I believe it's just that your definition of "obvious" and the legal 
definition are far apart.

Programmers are inventors by nature. They routinely replace algorithms, 
formats, languages, protocols, etc. with not quite interchangeable 
equivalents to improve performance, reduce overhead, expand 
interoperability, etc. More rarely, they create a new one of these 
things. So they view replacement by near-equivalents and creation of new 
alternatives as very different processes.

A patent lawyer's view of "obvious" is very different. According to 
http://www.bitlaw.com/patent/requirements.html, patent examiners test 
the nonobviousness requirement by seeing if prior patents can be 
combined to produce the claimed invention. They don't take an opinion 
poll of people skilled in the art. If the prior art does not include all 
the elements in the claim, it will not fail this test.

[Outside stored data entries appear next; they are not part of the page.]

Lemma keptEntries_again es : pg_keptEntries (pg_keptEntries es) = pg_keptEntries es.
Proof.
  unfold pg_keptEntries. rewrite !entriesFromRows_grouped. set (rows := flatEntries es).
  assert (protocolOf <$> grouped rows = seenProtocols rows) as Hp.
  { unfold grouped. rewrite <-list_fmap_compose. rewrite <-(list_fmap_id (seenProtocols rows)) at 2.
    apply list_fmap_ext. intros i n _. apply Protocol_number_of. }
  destruct (grouped_distinct (grouped rows)) as [Hseen Hports]; [rewrite Hp; apply seenProtocols_spec|].
  unfold grouped at 1. rewrite Hseen, <-list_fmap_compose.
  rewrite <-(list_fmap_id (grouped rows)) at 2. apply list_fmap_ext. intros i e He%list_elem_of_lookup_2.
  cbn. rewrite Hports by done. apply list_elem_of_fmap in He as (n & -> & _). unfold protocolOf. cbn.
  rewrite Protocol_number_of. f_equal. rewrite <-(list_fmap_id (portsOf n rows)) at 2. apply list_fmap_ext.
  intros j p (a & b & _ & ->)%list_elem_of_lookup_2%elem_of_portsOf. unfold storedPort. cbn. by rewrite !u32_i32.
Qed.

Lemma keptPeer_again p : keptPeer (keptPeer p) = keptPeer p.
Proof.
  unfold keptPeer at 2. destruct (peerKind p) as [| | | |n] eqn:Hk; unfold keptPeer; cbn; rewrite ?Hk; try done.
  unfold PeerKind_of. by repeat (case_decide; [by subst|]); cbn; rewrite ?decide_False.
Qed.

Lemma Direction_of_number_of n : Direction_number (Direction_of n) = n.
Proof. unfold Direction_of. repeat case_decide; subst; done. Qed.

Lemma keptRule_again r : pg_keptRule (pg_keptRule r) = pg_keptRule r.
Proof.
  unfold pg_keptRule. cbn. rewrite Direction_of_number_of, keptEntries_again, !pgTime_idemp, <-list_fmap_compose. f_equal.
  - apply list_fmap_ext. intros i p _. apply keptPeer_again.
  - apply (sorted_unique uuid_le); [apply StronglySorted_merge_sort; apply _..|apply merge_sort_Permutation|].
    intros x y _ _. apply (anti_symm uuid_le).
Qed.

They will also consider whether the invention can be derived from an 
existing invention by simply substituting one "material" for another. 
Bob Wyman thinks this should stop patents like the one in question, but 
I don't see it. If the "material" substituted brings any measurable 
improvement to an existing process, then use of the material is 
patentable (or DuPont would have gone out of business long ago). An 
equivalent, I'm afraid, means almost exactly equivalent, like the 
substitution of one inert ingredient for another.

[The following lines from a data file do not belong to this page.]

(* ===== verification/PolicyStoreLaws.v ===== *)
(** * The laws of the store of the authored model

    Each operation of [PolicyStore.v] against the interface of [Authoring.v]: what
    it does to the content of the tables, and that it keeps the schema. *)

From S2P Require Import Prelude GoStd Netip Wire Uuid Identity Policy Validate Authoring AuthoringFacts Postgres PolicyStore PolicyStoreFacts PolicyStoreForm.
Local Open Scope Z_scope.

Section laws.
Context `{ul : UUIDLib, !UUIDLaws, pg : PgLib, !PgLaws}.

(** What the tables show through the interface. *)
#[global] Instance pg_view : StoreView PgState := {
  valid s := wf (psDB s);
  content s := dbContent (psDB s);
  keptRule := pg_keptRule;
  keptEntries := pg_keptEntries;
}.

(** ** Transactions *)

(** A write keeps the schema and ends as the interface says. *)
Lemma tx_outcome {A} sv (m : Tx A) d r d' (E : A → Prop) :
  wf d → tx sv m d = (r, d') → (∀ f a s, m (MkSession f d) = Ok (a, s) → seDB s = d' → wf d' ∧ E a) →
  wf d' ∧ outcome r (dbContent d) (dbContent d') E.
Proof.
  intros Hd Htx HE. assert (∀ e, (Err e, d) = (r, d') → wf d' ∧ outcome r (dbContent d) (dbContent d') E) as Hrefused.
  { intros e [= <- <-]. split; [done|]. by eapply outcome_refused. }
  unfold tx in Htx. destruct (svBegins sv); [|by eapply Hrefused].
  destruct (m (MkSession (svFault sv) d)) as [[a s]|e] eqn:Em; [|by eapply Hrefused].
  destruct (svCommit sv); [| |]; try (by eapply Hrefused); injection Htx as <- <-;
    destruct (HE _ _ _ Em eq_refl) as [Hw Ha]; (split; [done|]).
  - by eapply outcome_done.
  - by eapply outcome_lost.
Qed.

(** ** Content by its tables *)

Lemma services_same d d' :
  dbServices d' = dbServices d → dbServiceEntries d' = dbServiceEntries d →
  cServices (dbContent d') = cServices (dbContent d).
Proof. intros E1 E2. cbn. unfold serviceAt. by rewrite E1, E2. Qed.

Lemma groups_same d d' :
  dbGroups d' = dbGroups d → dbCIDRs d' = dbCIDRs d → cGroups (dbContent d') = cGroups (dbContent d).
Proof. intros E1 E2. cbn. unfold groupAt. by rewrite E1, E2. Qed.

Lemma rulesets_same d d' :
  dbRulesets d' = dbRulesets d → dbScopes d' = dbScopes d → dbRules d' = dbRules d → dbPeers d' = dbPeers d →
  dbMatches d' = dbMatches d → dbRefs d' = dbRefs d → dbRuleEntries d' = dbRuleEntries d →
  cRulesets (dbContent d') = cRulesets (dbContent d).
Proof.
  intros E1 E2 E3 E4 E5 E6 E7. cbn. unfold rulesetAt, scopeAt, ruleAt, peerAt, matchesAt.
  by rewrite E1, E2, E3, E4, E5, E6, E7.
Qed.

Lemma content_eq (c c' : Content) :
  cServices c = cServices c' → cGroups c = cGroups c' → cRulesets c = cRulesets c' → c = c'.
Proof. destruct c, c'. cbn. congruence. Qed.

(** ** Rulesets *)

(** The children of a ruleset are gone. *)
Definition cleared (id : UUID) (d : DB) : DB :=
  dropRules (rulesOf id d) (setScopes (filter (λ s, scRuleset s ≠ id) (dbScopes d)) d).

Lemma elem_of_rulesOf id d x : x ∈ rulesOf id d ↔ ∃ r, r ∈ dbRules d ∧ rlRuleset r = id ∧ rlID r = x.
Proof. unfold rulesOf. rewrite list_elem_of_fmap. setoid_rewrite list_elem_of_filter. naive_solver. Qed.

Lemma rule_unique d r r' : wf d → r ∈ dbRules d → r' ∈ dbRules d → rlID r = rlID r' → r = r'.
Proof.
  intros Hd Hr Hr' Heq. apply (list_elem_of_lookup_1 (dbRules d)) in Hr as [i Hi].
  apply (list_elem_of_lookup_1 (dbRules d)) in Hr' as [j Hj].
  assert (i = j) as ->; [|congruence]. eapply (NoDup_lookup _ _ _ (rlID r) (wf_rules _ Hd)).
  - by rewrite list_lookup_fmap, Hi.
  - by rewrite list_lookup_fmap, Hj, Heq.
Qed.

Lemma wf_cleared id d t :
  wf d → NoDup (rwID <$> t) → (∀ x, x ∈ rwID <$> dbRulesets d → x ≠ id → x ∈ rwID <$> t) →
  wf (cleared id (setRulesets t d)).
Proof.
  intros Hd Ht Hin. assert (∀ x, x ∈ rlID <$> dbRules d → x ∉ rulesOf id d →
    x ∈ rlID <$> filter (λ r, rlID r ∉ rulesOf id d) (dbRules d)) as Hkeep.
  { intros x (r & -> & Hr)%list_elem_of_fmap Hni. apply list_elem_of_fmap_2, list_elem_of_filter. by split. }
  destruct Hd. split; cbn; try done.
  - by apply NoDup_fmap_filter.
  - eapply childOk_filter; [done|]. intros r _ Hne. cbn in *. intros Hx. by apply Hin.
  - eapply childOk_filter; [done|]. intros r Hr Hni Hx. cbn in *. apply Hin; [done|].
    intros Heq. apply Hni. apply elem_of_rulesOf. eauto.
  - eapply childOk_filter; [done|]. intros r Hr Hni Hx. by apply Hkeep.
  - eapply childOk_filter; [done|]. intros r Hr Hni Hx. by apply Hkeep.
  - eapply childOk_filter; [done|]. intros r Hr Hni Hx. by apply Hkeep.
  - eapply childOk_filter; [done|]. intros r Hr Hni Hx. by apply Hkeep.
  - apply Forall_forall. intros p [_ Hp]%list_elem_of_filter. rewrite Forall_forall in wf_peer_check. by apply wf_peer_check.
Qed.

Lemma cleared_empty id d :
  filter (λ r, scRuleset r = id) (dbScopes (cleared id d)) = [] ∧ ofOwner ruleKey id (dbRules (cleared id d)) = [].
Proof.
  split; apply filter_nil_iff; cbn.
  - by intros s [Hne _]%list_elem_of_filter.
  - intros r [Hni Hr]%list_elem_of_filter Heq. apply Hni, elem_of_rulesOf. eauto.
Qed.

Lemma ofOwner_filter {R K} (key : R → UUID * K) o (P : R → Prop) `{∀ x, Decision (P x)} t :
  (∀ r, r ∈ t → (key r).1 = o → P r) → ofOwner key o (filter P t) = ofOwner key o t.
Proof.
  unfold ofOwner. induction t as [|r t IH]; intros HP; [done|]. rewrite (filter_cons P).
  assert (∀ x, x ∈ t → (key x).1 = o → P x) as HP' by (intros x Hx; apply HP; by right).
  destruct (decide (P r)) as [Hr|Hr]; rewrite !filter_cons, (IH HP'); [done|].
  rewrite decide_False; [done|]. intros Heq. by apply Hr, HP; [left|].
Qed.

(** Clearing one ruleset leaves the others as they are. *)
Lemma rulesetAt_cleared_other id d t row :
  wf d → wf (cleared id (setRulesets t d)) → rwID row ≠ id →
  rulesetAt (cleared id (setRulesets t d)) row = rulesetAt d row.
Proof.
  intros Hd Hd' Hne. apply rulesetAt_frame; [done|..].
  - cbn. rewrite list_filter_filter. apply list_filter_iff. naive_solver.
  - apply (ofOwner_filter ruleKey _ (λ r, rlID r ∉ rulesOf id d)). intros r Hr Heq (r' & Hr' & Hid & Hrl)%elem_of_rulesOf. cbn in *.
    rewrite (rule_unique d r' r) in Hid by done. congruence.
  - intros r Hr Hrs. assert (rlID r ∉ rulesOf id d) as Hni.
    { intros (r' & Hr' & Hid & Hrl)%elem_of_rulesOf. rewrite (rule_unique d r' r) in Hid by done. congruence. }
    split_and!.
    + apply (ofOwner_filter peerKey _ (λ p, peRule p ∉ rulesOf id d)). intros x _ Heq. cbn in Heq. by rewrite Heq.
    + apply (ofOwner_filter matchKey' _ (λ m, maRule m ∉ rulesOf id d)). intros x _ Heq. cbn in Heq. by rewrite Heq.
    + apply (ofOwner_filter refKey _ (λ x, reRule x ∉ rulesOf id d)). intros x _ Heq. cbn in Heq. by rewrite Heq.
    + apply (ofOwner_filter entryKey _ (λ e, enOwner e ∉ rulesOf id d)). intros x _ Heq. cbn in Heq. by rewrite Heq.
Qed.

Lemma CreateRuleset_stmt id name desc en created d d' :
  wf d → sql_CreateRuleset id name desc en created d = Ok ((), d') →
  let row := MkRulesetRow id name desc en (pgTime created) (pgTime created) 1 in
  d' = setRulesets (dbRulesets d ++ [row]) d ∧ (id ∉ rwID <$> dbRulesets d) ∧ wf d'.
Proof.
  intros Hd Ht. unfold sql_CreateRuleset in Ht. apply onTable_Ok in Ht as (t & Ht & ->).
  case_decide as Hni; [done|]. assert (t = dbRulesets d ++ [MkRulesetRow id name desc en (pgTime created) (pgTime created) 1]) as -> by congruence.
  split_and!; [done|tauto|]. destruct Hd. split; cbn; try done.
  - rewrite fmap_app. apply NoDup_app. split_and!; [done| |apply NoDup_singleton].
    intros x Hx ->%list_elem_of_singleton. tauto.
  - eapply childOk_mono; [done|]. rewrite fmap_app. by apply list_subseteq_app_l.
  - eapply childOk_mono; [done|]. rewrite fmap_app. by apply list_subseteq_app_l.
Qed.

Lemma expected_names expect v : expectedIs (expected expect) v → names expect v.
Proof. unfold expected, names. case_decide; [by left|]. cbn. by right. Qed.

Lemma UpdateRuleset_stmt id name desc en updated expect d v d' :
  wf d → sql_UpdateRuleset id name desc en updated (expected expect) d = Ok (Some v, d') →
  ∃ r, r ∈ dbRulesets d ∧ rwID r = id ∧ names expect (rwVersion r) ∧ v = rwVersion r + 1 ∧
    let row := MkRulesetRow id name desc en (rwCreatedAt r) (pgTime updated) v in
    ∃ t, d' = setRulesets t d ∧ row ∈ t ∧ rwID <$> t = rwID <$> dbRulesets d ∧
      ∀ x, rwID x ≠ id → x ∈ t ↔ x ∈ dbRulesets d.
Proof.
  intros Hd Hu. unfold sql_UpdateRuleset in Hu.
  destruct (list_find _ (dbRulesets d)) as [[i r]|] eqn:Hf; [|done].
  repeat (case_decide; [done|]). injection Hu as <- <-.
  apply list_find_Some in Hf as (Hi & [Hid Hex] & _). exists r.
  split_and!; [by eapply list_elem_of_lookup_2|done|by apply expected_names|done|].
  eexists. split; [done|]. assert (i < length (dbRulesets d))%nat as Hlt by by eapply lookup_lt_Some.
  split_and!.
  - by apply list_elem_of_insert.
  - rewrite list_fmap_insert. cbn. apply list_insert_id. by rewrite list_lookup_fmap, Hi, <-Hid.
  - intros x Hx. split.
    + intros Hin. apply list_elem_of_lookup_1 in Hin as [j Hj].
      apply list_lookup_insert_Some in Hj as [(-> & <- & _)|[_ Hj]]; [done|]. by eapply list_elem_of_lookup_2.
    + intros Hin. apply list_elem_of_lookup_1 in Hin as [j Hj]. apply list_elem_of_lookup_2 with j.
      rewrite list_lookup_insert_ne; [done|]. intros <-. congruence.
Qed.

The comp.compression FAQ is instructive. Lempel and Ziv genuinely 
invented several new compression algorithms, some of which are in the 
public domain. But improvements to all of them have been patented. To 
even an ordinary programmer swapping out a linear search and replacing 
it with a hash lookup or a tree lookup is "obvious", the sort of thing 
programmers do every day. All such obvious substitutions are the basis 
of patents, one of which was used by Stac to obtain a $120 million court 
judgement against Microsoft.

I'm not a lawyer, either. But Henry Petroski's book, The Evolution of 
Useful Things, where he traces the patent trail of the paperclip, helped 
me understand that patent examiners don't (and can't) think like 

Patents stopped making sense to programmers the day that software 
patents were allowed. The fact that every day they seem to make less and 
less sense only means that programmers don't look at patents every day.

Bob Foster

 > Michael Kay
 >>Systems, methods and data structures for encompassing scripts
 >>in  one or more scripting languages in a single file. The
 >>scripts of a
 >>computer system are organized into a single file using Extensible
 >>Language  Markup (XML). Each script is delimited by a file
 >>element and
 >>the script's  instructions are delimited by a code element
 >>within each
 >>file element.  Other information, such as a name of the script and a
 >>functional  description of the script may also be included in
 >>the file
 >>using other XML  elements to delimit that information. The
 >>language in
 >>which a particular  script is written is also included within
 >>the XML
 >>format. When a  particular script is executed, the file is parsed to
 >>create a list of the  script names or of the functional
 >>descriptions of
 >>the scripts. One or more  scripts are selected and the code
 >>for those
 >>scripts is extracted from the  file and executed by the appropriate
 >>scripting process. The scripting  process that executes a particular
 >>script is identified from the scripting  extension attribute that is
 >>included in the XML format of the file."
 >>At very first glance, it appears to be another case of
 >>"wrapping common
 >>practice in XML tags makes it patentable".  Of course, there
 >>could be
 >>subtleties here that are more innovative than are apparent at first
 >>glance, but needless to say it's hard to have any faith that
 >>the USPTO
 >>would be able to tell the difference.